La gestión efectiva de personas es una cualidad necesaria para todo el que se desempeña en un rol de liderazgo y todos aquellos que pretendan hacerlo. El objetivo de la gestión de personas es mejorar la comunicación en el lugar de trabajo y preparar a los empleados para el éxito.

En este artículo, exploramos qué es la gestión de personas y cómo desarrollar las habilidades que son vitales para la gestión de personas de calidad en el lugar de trabajo.

¿Qué es la gestión de personas?

Es el proceso que incluye la formación, motivación y dirección de los empleados para optimizar la productividad en el lugar de trabajo y promover el crecimiento profesional. Los líderes utilizan la gestión de personas para supervisar el flujo de trabajo y aumentar el rendimiento de los empleados todos los días.

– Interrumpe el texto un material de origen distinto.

Lemma has_entity_spec keep db :
  has_entity keep db = true ↔ ∃ r e, search_entities db !! r = Some e ∧ keep e = true.
Proof using Type.
  unfold has_entity. rewrite existsb_exists. split.
  - intros ([r e] & Hin & Hk). exists r, e. split; [|done].
    by apply elem_of_map_to_list, list_elem_of_In.
  - intros (r & e & Hr & Hk). exists (r, e). split; [|done]. by apply list_elem_of_In, elem_of_map_to_list.
Qed.

(** The entities of an exact index are those of the catalog. *)
Lemma exact_entity db db' r ty id :
  index_exact db db' → search_entities db' !! r = Some (ty, id) →
  ∃ o, o ∈ index_ops db ∧ IndexOp.entity_type o = ty ∧ IndexOp.entity_id o = id.
Proof using Type.
  intros [_ _ Hh Ho] Hr.
  destruct (decide (r ∈ op_rowid <$> index_ops db)) as [Hin|Hn]; [|by rewrite Ho in Hr].
  apply list_elem_of_fmap in Hin as (o & -> & Hin). exists o. split; [done|].
  specialize (Hh o Hin). unfold holds in Hh. destruct (op_row o).
  - destruct Hh as [E _]. rewrite E in Hr. by injection Hr.
  - by rewrite Hh in Hr.
Qed.

Lemma op_of_index o db : o ∈ index_ops db →
  ∃ guid row, feeds db !! guid = Some row ∧
    let f := FeedRow.feed row in
    o = feed_op "feed" (is_music (Feed.raw_medium f)) f
    ∨ o = feed_op "publisher" (is_publisher (Feed.raw_medium f)) f
    ∨ ∃ t, o = track_op (is_music (Feed.raw_medium f)) t.
Proof using Type.
  unfold index_ops. intros (guid & Ho & _)%list_elem_of_bind. unfold feed_ops in Ho.
  destruct (feeds db !! guid) as [row|] eqn:E; cbn in Ho; [|by apply not_elem_of_nil in Ho].
  exists guid, row. split; [done|]. cbv zeta.
  apply elem_of_cons in Ho as [->|Ho]; [by left|]. apply elem_of_cons in Ho as [->|Ho]; [by right; left|].
  right. right. apply list_elem_of_fmap in Ho as (t & -> & _). by exists t.
Qed.

Lemma exact_no_bare db db' :
  ids_are_pairs → index_exact db db' → has_entity bare_track db' = false.
Proof using Type.
  intros Hp Hx. apply not_true_iff_false. rewrite has_entity_spec. intros (r & [ty id] & Hr & Hb).
  destruct (exact_entity _ _ _ _ _ Hx Hr) as (o & Hin & <- & <-).
  unfold bare_track in Hb. cbn [fst snd] in Hb. apply andb_true_iff in Hb as [Ht Hn].
  destruct (op_of_index o db Hin) as (guid & row & _ & [->|[->|[t ->]]]); [done..|].
  cbn [track_op IndexOp.entity_id] in Hn. unfold canonical_track_entity_id in Hn. by rewrite Hp in Hn.
Qed.

Lemma publisher_op guid row db :
  feeds db !! guid = Some row →
  feed_op "publisher" (is_publisher (Feed.raw_medium (FeedRow.feed row))) (FeedRow.feed row) ∈ index_ops db.
Proof using Type.
  intros Hr. unfold index_ops. apply list_elem_of_bind. exists guid. split.
  - unfold feed_ops. rewrite Hr. cbn. right. left.
  - unfold feed_guids. apply list_elem_of_fmap. exists (guid, row). split; [done|].
    by apply elem_of_map_to_list.
Qed.

Lemma exact_none_missing db db' :
  catalog_ok db → index_exact db db' → missing_publisher_feeds db' = [].
Proof using Type.
  intros [Hk _] Hx. unfold missing_publisher_feeds.
  destruct (List.filter _ _) as [|[guid row] l] eqn:El; [done|]. exfalso.
  assert (In (guid, row) ((guid, row) :: l)) as Hin by (by left).
  rewrite <-El in Hin. apply filter_In in Hin as [Hin Hb]. apply andb_true_iff in Hb as [Hp Hn].
  apply list_elem_of_In, elem_of_map_to_list in Hin. destruct Hx as [_ Hc Hh _].
  injection Hc as Hf _. rewrite Hf in Hin. pose proof (Hh _ (publisher_op _ _ _ Hin)) as Hh'.
  unfold holds, op_row, feed_op, op_rowid in Hh'. cbn in Hh'. rewrite Hp in Hh'. cbn in Hh'.
  destruct Hh' as [He _]. apply negb_true_iff in Hn.
  assert (has_entity (λ e, (e.1 =s "publisher") && (e.2 =s guid)) db' = true) as Ht; [|congruence].
  apply has_entity_spec. eexists _, _. split; [exact He|]. cbn [fst snd].
  by rewrite (Hk _ _ Hin), !String.eqb_refl.
Qed.
End second.

(** ** Properties *)

(** C21: A start repairs the search index, and the next one finds nothing to
    repair. When the index has the old definition, or is empty while there are
    feeds, or holds a track under its bare GUID, the start succeeds and leaves
    the index of the catalog: each feed of music, each of its tracks and each
    publisher feed has its row, with the texts of the catalog, and there is no
    other row; feeds and tracks are as they were. When the catalog has an
    entity to index, a second start, however much later, changes nothing at
    all. It needs that no two entities share a row id. *)
Theorem search_repair_once `{Crates} (now : Z) (has_old_definition : bool) (db : Db)
    (Hpairs : ids_are_pairs) (Hkeys : catalog_ok db) (Hids : ids_distinct db)
    (Hneeds : has_old_definition = true ∨ has_entity bare_track db = true
      ∨ search_entities db = ∅ ∧ feed_guids db ≠ []) :
  ∃ db', ensure_search_index now has_old_definition db = (db', Ok tt)
    ∧ index_exact db db'
    ∧ ((∃ o, o ∈ index_ops db ∧ is_Some (IndexOp.texts o)) →
       ∀ later, ensure_search_index later false db' = (db', Ok tt)).
Proof.
  assert (∃ db1, (_ ← ensure_search_index_text_columns now has_old_definition;
      ensure_search_index_track_identity now) db = (db1, Ok tt) ∧ index_exact db db1) as (db1 & E1 & Hx1).
  { destruct (decide (has_old_definition = true ∨ search_entities db = ∅ ∧ feed_guids db ≠ [])) as [Ht|Ht].
    - destruct (text_columns_run now has_old_definition db Hids Ht) as (db1 & E & Hx).
      exists db1. split; [|done]. eapply seq_run; [exact E|].
      unfold ensure_search_index_track_identity. eapply seq_run; [done|]. cbv beta.
      by rewrite (exact_no_bare _ _ Hpairs Hx).
    - assert (has_entity bare_track db = true) as Hb by tauto.
      destruct (track_identity_run now db Hids Hb) as (db1 & E & Hx).
      exists db1. split; [|done]. eapply seq_run; [|exact E].
      unfold ensure_search_index_text_columns. eapply seq_run; [done|]. cbv beta.
      assert (has_entity (λ _, true) db = true) as He.
      { apply has_entity_spec in Hb as (r & e & Hr & _). apply has_entity_spec. by exists r, e. }
      rewrite He. destruct has_old_definition; [|done]. exfalso. apply Ht. by left. }
  assert (∀ later d, index_exact db d → ensure_search_index_publisher_feeds later d = (d, Ok tt)) as Hpub.
  { intros later d Hx. unfold ensure_search_index_publisher_feeds. eapply seq_run; [done|]. cbv beta.
    by rewrite (exact_none_missing _ _ Hkeys Hx). }
  exists db1. split; [|split; [done|]].
  - unfold ensure_search_index. unfold mbind, db_bind in E1 |- *.
    destruct (ensure_search_index_text_columns _ _ _) as [d [[]|]]; [|done]. rewrite E1. by apply Hpub.
  - intros (o & Hin & [[[n t] d] Ht]) later. unfold ensure_search_index.
    pose proof (ex_holds _ _ Hx1 o Hin) as Hh. unfold holds, op_row in Hh. rewrite Ht in Hh.
    cbn [fmap option_fmap option_map] in Hh. destruct Hh as [He _].
    eapply seq_run.
    { unfold ensure_search_index_text_columns. eapply seq_run; [done|]. cbv beta.
      by rewrite (proj2 (has_entity_spec (λ _, true) db1)) by eauto. }
    eapply seq_run; [|by apply Hpub].
    unfold ensure_search_index_track_identity. eapply seq_run; [done|]. cbv beta.
    by rewrite (exact_no_bare _ _ Hpairs Hx1).
Qed.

La gestión de personas es útil en muchas situaciones del lugar de trabajo, tales como:

  • Manejar conflictos interpersonales
  • Liderar la formación de los empleados
  • Gestionar plazos de entrega
  • Construir la cultura de la empresa

La gestión de personas requiere varias habilidades blandas, incluidas aquellas que pueden conducir a una comunicación abierta y honesta, así como a una mejor experiencia de los empleados.

Habilidades esenciales de gestión de personas

A continuación puedes consultar ocho habilidades esenciales de gestión de personas para incorporar en tu lugar de trabajo:

  1. Empoderar a los empleados
  2. Escucha activa
  3. Resolución de conflictos
  4. Flexibilidad
  5. Paciencia
  6. Comunicación clara
  7. Confianza
  8. Organización

1. Empoderar a los empleados

Empoderar a los empleados les permite desarrollar nuevas habilidades y ser más productivos. Es importante capacitar bien a los nuevos empleados y darles el conocimiento y los recursos que necesitan para realizar las tareas asignadas y continuar aprendiendo por su cuenta.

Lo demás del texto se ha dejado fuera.